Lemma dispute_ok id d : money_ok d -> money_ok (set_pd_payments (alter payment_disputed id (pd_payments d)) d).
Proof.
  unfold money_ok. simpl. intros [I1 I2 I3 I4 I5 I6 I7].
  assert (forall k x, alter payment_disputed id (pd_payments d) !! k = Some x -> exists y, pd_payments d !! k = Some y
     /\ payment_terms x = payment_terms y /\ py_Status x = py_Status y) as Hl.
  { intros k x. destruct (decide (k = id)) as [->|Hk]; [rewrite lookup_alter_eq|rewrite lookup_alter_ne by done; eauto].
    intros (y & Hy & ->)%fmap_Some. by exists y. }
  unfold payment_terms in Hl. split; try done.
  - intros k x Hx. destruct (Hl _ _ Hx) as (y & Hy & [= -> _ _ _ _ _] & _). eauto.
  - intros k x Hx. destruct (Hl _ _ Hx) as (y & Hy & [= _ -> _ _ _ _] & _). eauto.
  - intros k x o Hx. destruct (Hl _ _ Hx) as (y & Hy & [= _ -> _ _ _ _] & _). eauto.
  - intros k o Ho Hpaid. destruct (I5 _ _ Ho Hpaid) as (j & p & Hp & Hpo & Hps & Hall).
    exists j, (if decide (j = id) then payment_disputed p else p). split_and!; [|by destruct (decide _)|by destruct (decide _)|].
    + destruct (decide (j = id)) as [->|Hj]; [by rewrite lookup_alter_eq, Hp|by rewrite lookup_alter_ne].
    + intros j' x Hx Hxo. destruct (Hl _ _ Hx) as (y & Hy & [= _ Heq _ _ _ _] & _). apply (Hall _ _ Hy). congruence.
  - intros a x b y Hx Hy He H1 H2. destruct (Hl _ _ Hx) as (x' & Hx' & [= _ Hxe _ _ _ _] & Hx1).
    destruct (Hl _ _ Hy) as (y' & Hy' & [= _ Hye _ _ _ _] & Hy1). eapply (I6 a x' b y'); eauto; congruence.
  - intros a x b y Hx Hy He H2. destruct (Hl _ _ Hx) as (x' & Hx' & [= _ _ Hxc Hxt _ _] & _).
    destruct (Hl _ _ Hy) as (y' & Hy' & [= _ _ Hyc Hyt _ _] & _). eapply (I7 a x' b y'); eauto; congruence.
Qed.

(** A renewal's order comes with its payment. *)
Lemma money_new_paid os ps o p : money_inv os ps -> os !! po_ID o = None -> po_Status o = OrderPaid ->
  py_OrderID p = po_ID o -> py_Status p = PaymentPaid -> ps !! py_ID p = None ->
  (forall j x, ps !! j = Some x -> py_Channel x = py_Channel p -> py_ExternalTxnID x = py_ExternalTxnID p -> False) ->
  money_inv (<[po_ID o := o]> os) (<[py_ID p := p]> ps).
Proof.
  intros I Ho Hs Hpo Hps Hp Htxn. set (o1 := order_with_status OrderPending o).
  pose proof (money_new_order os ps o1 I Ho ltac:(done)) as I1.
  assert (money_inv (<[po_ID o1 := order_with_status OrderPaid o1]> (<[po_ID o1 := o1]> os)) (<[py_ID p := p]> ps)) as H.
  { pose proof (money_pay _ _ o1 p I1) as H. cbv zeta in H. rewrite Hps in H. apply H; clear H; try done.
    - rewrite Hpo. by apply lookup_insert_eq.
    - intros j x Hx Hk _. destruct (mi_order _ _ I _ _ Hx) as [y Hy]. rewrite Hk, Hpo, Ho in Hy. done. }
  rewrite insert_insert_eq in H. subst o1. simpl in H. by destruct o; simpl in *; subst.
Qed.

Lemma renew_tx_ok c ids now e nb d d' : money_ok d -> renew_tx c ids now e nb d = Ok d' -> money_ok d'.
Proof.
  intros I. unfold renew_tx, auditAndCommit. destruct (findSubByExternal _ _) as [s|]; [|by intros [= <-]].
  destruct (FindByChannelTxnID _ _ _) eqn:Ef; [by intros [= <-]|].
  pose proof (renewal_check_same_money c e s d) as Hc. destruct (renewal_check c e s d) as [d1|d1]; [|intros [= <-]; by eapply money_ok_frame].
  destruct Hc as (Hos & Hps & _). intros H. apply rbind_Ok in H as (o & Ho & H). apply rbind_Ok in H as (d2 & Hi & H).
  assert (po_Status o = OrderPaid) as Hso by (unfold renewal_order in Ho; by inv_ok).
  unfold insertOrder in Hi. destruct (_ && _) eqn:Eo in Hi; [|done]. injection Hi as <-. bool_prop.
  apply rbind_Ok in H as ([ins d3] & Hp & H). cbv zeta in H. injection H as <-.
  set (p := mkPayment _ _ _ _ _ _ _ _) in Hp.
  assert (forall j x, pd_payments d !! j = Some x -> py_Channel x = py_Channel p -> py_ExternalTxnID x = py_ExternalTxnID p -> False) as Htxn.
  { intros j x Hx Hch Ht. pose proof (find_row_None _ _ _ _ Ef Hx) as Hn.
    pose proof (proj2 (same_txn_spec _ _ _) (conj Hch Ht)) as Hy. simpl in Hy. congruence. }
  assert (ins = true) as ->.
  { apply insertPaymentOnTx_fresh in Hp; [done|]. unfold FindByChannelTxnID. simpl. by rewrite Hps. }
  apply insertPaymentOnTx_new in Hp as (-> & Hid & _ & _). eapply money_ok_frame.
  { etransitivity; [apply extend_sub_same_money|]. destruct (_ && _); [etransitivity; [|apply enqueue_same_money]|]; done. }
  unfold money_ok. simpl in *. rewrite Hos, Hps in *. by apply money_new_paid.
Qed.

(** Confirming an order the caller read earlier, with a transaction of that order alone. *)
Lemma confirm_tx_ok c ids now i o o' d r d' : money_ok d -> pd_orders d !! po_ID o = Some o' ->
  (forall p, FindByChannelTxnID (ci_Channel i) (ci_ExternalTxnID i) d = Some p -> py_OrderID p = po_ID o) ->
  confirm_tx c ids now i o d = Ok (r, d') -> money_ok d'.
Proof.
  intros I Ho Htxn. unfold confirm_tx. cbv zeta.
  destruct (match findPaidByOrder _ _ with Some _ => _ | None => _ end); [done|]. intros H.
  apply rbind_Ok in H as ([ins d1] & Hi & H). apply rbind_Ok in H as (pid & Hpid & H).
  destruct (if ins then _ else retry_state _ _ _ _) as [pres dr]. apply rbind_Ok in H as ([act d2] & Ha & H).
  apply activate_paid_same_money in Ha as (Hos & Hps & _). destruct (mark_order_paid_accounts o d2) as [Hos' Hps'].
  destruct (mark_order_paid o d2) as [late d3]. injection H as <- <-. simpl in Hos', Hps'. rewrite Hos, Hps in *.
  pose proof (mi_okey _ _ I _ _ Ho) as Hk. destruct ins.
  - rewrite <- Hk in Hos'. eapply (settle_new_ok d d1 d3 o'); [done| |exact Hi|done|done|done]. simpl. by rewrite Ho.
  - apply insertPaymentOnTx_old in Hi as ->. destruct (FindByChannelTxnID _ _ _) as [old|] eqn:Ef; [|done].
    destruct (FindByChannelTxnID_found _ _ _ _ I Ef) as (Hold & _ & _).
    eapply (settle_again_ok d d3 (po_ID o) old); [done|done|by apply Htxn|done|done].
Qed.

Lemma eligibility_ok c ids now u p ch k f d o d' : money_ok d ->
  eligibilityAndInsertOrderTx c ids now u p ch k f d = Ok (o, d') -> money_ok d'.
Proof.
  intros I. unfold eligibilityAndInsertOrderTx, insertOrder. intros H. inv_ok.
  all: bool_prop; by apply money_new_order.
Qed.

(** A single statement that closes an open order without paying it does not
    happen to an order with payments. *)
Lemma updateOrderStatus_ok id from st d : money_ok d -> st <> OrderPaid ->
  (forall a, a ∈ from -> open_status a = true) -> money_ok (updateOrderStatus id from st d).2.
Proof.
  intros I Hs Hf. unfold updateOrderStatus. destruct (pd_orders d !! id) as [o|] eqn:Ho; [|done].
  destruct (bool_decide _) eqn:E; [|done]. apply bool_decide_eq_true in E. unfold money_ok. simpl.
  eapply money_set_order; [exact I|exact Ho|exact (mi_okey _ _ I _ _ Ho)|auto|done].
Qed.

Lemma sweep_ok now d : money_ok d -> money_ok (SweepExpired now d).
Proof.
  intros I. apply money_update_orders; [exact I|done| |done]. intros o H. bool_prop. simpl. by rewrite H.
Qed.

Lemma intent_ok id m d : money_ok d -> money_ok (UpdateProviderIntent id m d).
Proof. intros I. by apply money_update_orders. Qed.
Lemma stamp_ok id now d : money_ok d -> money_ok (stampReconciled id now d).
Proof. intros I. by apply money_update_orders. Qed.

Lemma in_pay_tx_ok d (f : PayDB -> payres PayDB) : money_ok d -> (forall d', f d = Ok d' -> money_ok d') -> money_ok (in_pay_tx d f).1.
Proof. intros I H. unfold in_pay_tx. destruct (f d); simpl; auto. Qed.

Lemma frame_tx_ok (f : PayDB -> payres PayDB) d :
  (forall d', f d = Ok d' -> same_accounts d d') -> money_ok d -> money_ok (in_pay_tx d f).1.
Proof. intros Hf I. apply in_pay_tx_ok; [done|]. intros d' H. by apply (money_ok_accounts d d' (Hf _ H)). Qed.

**Required action:** Reply with an exact copy of the lines running from the one containing "destruct (bool_decide _)" through the end of the entries above, both ends included.

**Finished task:**
  destruct (bool_decide _) eqn:E; [|done]. apply bool_decide_eq_true in E. unfold money_ok. simpl.
  eapply money_set_order; [exact I|exact Ho|exact (mi_okey _ _ I _ _ Ho)|auto|done].
Qed.

Lemma sweep_ok now d : money_ok d -> money_ok (SweepExpired now d).
Proof.
  intros I. apply money_update_orders; [exact I|done| |done]. intros o H. bool_prop. simpl. by rewrite H.
Qed.

Lemma intent_ok id m d : money_ok d -> money_ok (UpdateProviderIntent id m d).
Proof. intros I. by apply money_update_orders. Qed.
Lemma stamp_ok id now d : money_ok d -> money_ok (stampReconciled id now d).
Proof. intros I. by apply money_update_orders. Qed.

Lemma in_pay_tx_ok d (f : PayDB -> payres PayDB) : money_ok d -> (forall d', f d = Ok d' -> money_ok d') -> money_ok (in_pay_tx d f).1.
Proof. intros I H. unfold in_pay_tx. destruct (f d); simpl; auto. Qed.

Lemma frame_tx_ok (f : PayDB -> payres PayDB) d :
  (forall d', f d = Ok d' -> same_accounts d d') -> money_ok d -> money_ok (in_pay_tx d f).1.
Proof. intros Hf I. apply in_pay_tx_ok; [done|]. intros d' H. by apply (money_ok_accounts d d' (Hf _ H)). Qed.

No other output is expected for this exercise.